(Records for the exercise Opens)

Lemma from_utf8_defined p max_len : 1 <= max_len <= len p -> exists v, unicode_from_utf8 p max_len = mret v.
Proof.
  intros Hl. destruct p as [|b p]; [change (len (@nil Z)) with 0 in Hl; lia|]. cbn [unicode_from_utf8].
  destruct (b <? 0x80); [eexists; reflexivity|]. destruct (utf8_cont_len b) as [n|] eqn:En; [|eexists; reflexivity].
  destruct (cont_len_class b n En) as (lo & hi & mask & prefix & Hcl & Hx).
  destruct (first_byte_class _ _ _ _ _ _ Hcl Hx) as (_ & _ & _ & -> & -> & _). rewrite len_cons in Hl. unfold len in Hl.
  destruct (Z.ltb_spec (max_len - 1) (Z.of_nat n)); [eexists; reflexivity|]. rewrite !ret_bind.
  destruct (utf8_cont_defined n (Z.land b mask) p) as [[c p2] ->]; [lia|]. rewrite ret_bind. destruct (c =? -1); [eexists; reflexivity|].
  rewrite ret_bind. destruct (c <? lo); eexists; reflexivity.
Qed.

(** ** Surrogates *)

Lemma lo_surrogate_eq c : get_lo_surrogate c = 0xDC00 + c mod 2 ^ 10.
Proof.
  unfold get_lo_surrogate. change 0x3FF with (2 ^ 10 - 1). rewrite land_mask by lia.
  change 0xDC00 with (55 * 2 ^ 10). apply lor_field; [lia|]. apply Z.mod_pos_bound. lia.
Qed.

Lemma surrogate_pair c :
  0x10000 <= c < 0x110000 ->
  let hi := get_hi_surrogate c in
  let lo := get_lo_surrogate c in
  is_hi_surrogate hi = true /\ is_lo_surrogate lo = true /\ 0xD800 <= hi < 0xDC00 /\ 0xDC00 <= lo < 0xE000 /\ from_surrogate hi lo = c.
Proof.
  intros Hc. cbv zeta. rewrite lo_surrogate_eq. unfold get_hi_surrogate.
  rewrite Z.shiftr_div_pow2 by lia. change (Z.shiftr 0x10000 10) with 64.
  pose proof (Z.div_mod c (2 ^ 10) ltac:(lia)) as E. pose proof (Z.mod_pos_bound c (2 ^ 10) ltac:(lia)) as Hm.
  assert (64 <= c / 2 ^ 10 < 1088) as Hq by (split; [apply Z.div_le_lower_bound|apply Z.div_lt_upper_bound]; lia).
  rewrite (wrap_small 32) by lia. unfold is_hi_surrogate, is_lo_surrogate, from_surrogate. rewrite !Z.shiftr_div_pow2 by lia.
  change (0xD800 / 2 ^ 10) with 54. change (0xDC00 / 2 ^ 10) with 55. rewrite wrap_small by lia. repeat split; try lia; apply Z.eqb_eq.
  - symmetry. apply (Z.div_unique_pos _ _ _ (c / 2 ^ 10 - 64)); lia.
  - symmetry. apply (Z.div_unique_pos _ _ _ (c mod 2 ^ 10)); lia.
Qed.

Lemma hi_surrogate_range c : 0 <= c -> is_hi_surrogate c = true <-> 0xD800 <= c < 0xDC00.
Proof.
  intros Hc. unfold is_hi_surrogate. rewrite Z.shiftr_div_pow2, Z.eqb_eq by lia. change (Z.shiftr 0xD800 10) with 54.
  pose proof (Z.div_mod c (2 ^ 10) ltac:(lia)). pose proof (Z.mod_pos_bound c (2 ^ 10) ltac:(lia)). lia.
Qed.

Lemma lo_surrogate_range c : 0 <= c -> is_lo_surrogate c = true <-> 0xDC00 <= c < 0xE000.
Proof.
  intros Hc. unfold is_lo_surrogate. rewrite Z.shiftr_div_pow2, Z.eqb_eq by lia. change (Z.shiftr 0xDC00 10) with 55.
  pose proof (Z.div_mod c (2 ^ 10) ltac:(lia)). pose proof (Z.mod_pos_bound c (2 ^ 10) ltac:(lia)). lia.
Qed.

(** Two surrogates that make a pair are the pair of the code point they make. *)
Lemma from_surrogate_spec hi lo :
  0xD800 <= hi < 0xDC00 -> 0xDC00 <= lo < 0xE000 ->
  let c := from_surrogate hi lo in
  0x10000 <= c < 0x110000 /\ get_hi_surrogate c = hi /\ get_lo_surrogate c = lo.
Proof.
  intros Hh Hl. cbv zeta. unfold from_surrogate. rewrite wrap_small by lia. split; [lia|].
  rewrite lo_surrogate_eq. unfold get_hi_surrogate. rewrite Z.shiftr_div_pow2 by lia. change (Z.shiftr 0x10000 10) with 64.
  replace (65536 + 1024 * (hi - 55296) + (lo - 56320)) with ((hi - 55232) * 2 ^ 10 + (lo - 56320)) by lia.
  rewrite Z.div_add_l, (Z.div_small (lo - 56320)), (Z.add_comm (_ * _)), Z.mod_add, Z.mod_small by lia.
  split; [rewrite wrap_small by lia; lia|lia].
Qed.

(Records for the exercise Closes)
(Records for the exercise Opens)

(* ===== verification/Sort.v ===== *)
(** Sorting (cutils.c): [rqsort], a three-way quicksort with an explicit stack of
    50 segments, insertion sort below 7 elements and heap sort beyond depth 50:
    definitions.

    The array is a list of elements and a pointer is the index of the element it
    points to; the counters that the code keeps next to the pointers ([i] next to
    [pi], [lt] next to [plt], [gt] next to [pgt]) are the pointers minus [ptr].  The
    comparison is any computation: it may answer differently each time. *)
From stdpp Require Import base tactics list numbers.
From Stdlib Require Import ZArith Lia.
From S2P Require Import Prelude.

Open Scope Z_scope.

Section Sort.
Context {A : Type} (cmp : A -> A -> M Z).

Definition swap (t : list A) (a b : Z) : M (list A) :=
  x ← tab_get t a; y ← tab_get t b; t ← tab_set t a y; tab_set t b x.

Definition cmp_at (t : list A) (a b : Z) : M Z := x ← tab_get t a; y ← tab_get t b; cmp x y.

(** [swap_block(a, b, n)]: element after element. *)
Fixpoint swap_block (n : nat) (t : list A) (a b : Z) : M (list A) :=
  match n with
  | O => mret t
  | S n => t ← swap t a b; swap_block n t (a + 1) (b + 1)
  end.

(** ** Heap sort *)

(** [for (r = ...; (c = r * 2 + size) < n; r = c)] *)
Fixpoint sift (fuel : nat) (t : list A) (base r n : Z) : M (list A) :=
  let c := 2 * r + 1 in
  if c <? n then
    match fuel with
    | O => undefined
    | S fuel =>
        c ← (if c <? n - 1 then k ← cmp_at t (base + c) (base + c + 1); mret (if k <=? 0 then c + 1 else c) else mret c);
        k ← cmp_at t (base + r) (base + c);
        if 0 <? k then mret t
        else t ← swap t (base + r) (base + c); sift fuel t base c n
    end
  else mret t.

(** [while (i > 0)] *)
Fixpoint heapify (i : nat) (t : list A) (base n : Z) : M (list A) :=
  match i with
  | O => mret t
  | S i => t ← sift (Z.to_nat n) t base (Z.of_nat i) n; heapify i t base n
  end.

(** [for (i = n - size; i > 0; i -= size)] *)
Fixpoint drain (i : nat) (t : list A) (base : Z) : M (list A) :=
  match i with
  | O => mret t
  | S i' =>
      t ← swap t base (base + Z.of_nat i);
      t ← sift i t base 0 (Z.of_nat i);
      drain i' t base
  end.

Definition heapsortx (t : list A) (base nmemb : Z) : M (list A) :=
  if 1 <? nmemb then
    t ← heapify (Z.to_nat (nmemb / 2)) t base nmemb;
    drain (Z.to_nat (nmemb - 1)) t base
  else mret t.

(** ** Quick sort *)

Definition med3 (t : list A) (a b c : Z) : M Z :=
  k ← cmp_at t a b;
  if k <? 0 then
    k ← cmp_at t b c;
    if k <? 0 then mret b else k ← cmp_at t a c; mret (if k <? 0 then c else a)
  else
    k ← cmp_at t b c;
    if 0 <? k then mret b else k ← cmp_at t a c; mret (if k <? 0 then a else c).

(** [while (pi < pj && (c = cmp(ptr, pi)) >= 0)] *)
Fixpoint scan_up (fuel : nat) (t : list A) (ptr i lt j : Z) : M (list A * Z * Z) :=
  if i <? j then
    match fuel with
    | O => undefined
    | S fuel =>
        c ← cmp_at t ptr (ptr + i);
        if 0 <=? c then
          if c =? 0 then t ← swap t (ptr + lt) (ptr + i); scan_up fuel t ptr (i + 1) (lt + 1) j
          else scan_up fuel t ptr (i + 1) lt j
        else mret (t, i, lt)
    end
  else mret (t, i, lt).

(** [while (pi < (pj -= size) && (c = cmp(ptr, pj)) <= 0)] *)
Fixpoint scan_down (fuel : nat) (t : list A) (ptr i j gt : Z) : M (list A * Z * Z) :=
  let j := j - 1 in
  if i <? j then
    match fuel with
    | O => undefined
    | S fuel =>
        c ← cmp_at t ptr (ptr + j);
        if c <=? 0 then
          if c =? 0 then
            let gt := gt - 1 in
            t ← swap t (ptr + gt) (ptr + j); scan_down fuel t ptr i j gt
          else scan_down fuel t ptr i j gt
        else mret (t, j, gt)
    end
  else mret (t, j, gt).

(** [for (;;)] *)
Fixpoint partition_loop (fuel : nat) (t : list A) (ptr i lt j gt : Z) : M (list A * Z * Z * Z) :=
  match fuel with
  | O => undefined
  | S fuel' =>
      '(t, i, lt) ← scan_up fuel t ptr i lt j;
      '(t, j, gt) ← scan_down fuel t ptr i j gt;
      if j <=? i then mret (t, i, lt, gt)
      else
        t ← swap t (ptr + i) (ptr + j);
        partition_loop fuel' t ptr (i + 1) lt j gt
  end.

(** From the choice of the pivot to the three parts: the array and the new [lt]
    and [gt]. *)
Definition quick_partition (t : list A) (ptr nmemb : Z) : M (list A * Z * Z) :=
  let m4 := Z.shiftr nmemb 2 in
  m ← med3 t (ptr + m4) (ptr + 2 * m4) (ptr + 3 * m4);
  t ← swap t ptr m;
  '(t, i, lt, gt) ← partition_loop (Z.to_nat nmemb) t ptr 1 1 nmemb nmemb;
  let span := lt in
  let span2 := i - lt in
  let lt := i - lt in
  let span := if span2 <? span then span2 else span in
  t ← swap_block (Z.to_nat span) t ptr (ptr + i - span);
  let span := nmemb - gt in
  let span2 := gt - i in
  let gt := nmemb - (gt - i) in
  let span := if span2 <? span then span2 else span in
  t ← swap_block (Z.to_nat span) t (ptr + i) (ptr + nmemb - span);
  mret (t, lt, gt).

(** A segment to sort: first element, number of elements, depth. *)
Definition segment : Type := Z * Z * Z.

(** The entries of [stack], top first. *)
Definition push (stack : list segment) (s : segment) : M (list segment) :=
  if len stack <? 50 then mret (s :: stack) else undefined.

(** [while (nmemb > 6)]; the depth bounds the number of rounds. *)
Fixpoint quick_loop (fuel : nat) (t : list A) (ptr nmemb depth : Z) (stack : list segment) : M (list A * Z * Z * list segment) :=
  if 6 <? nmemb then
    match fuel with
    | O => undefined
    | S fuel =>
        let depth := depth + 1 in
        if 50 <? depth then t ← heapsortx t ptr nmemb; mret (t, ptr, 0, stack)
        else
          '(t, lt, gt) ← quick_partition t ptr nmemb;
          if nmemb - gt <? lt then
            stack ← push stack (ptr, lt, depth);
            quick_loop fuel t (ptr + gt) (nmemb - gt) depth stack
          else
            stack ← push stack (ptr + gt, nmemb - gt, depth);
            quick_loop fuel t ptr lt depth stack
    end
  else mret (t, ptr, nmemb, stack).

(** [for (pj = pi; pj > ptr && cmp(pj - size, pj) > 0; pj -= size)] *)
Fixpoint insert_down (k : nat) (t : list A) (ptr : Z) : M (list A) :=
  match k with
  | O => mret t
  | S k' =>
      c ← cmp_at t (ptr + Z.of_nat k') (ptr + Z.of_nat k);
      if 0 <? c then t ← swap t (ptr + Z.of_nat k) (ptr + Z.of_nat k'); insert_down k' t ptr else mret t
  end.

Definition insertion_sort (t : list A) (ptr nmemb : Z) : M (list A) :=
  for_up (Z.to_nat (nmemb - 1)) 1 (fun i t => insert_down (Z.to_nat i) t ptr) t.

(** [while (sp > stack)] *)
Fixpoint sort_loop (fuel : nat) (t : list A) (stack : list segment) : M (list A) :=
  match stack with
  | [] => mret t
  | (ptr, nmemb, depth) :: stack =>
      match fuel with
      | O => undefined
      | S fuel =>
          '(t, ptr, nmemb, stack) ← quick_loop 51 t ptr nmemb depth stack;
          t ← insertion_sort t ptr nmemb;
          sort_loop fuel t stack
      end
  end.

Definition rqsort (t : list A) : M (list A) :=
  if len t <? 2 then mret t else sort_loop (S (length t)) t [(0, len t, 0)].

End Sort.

(Records for the exercise Closes)

Problem to solve —
The expected output is exactly the lines of the listing above between the line holding "Lemma from_utf8_defined p" and the line holding "destruct (Z.ltb_spec (max_len", inclusive.

Task response —
Lemma from_utf8_defined p max_len : 1 <= max_len <= len p -> exists v, unicode_from_utf8 p max_len = mret v.
Proof.
  intros Hl. destruct p as [|b p]; [change (len (@nil Z)) with 0 in Hl; lia|]. cbn [unicode_from_utf8].
  destruct (b <? 0x80); [eexists; reflexivity|]. destruct (utf8_cont_len b) as [n|] eqn:En; [|eexists; reflexivity].
  destruct (cont_len_class b n En) as (lo & hi & mask & prefix & Hcl & Hx).
  destruct (first_byte_class _ _ _ _ _ _ Hcl Hx) as (_ & _ & _ & -> & -> & _). rewrite len_cons in Hl. unfold len in Hl.
  destruct (Z.ltb_spec (max_len - 1) (Z.of_nat n)); [eexists; reflexivity|]. rewrite !ret_bind.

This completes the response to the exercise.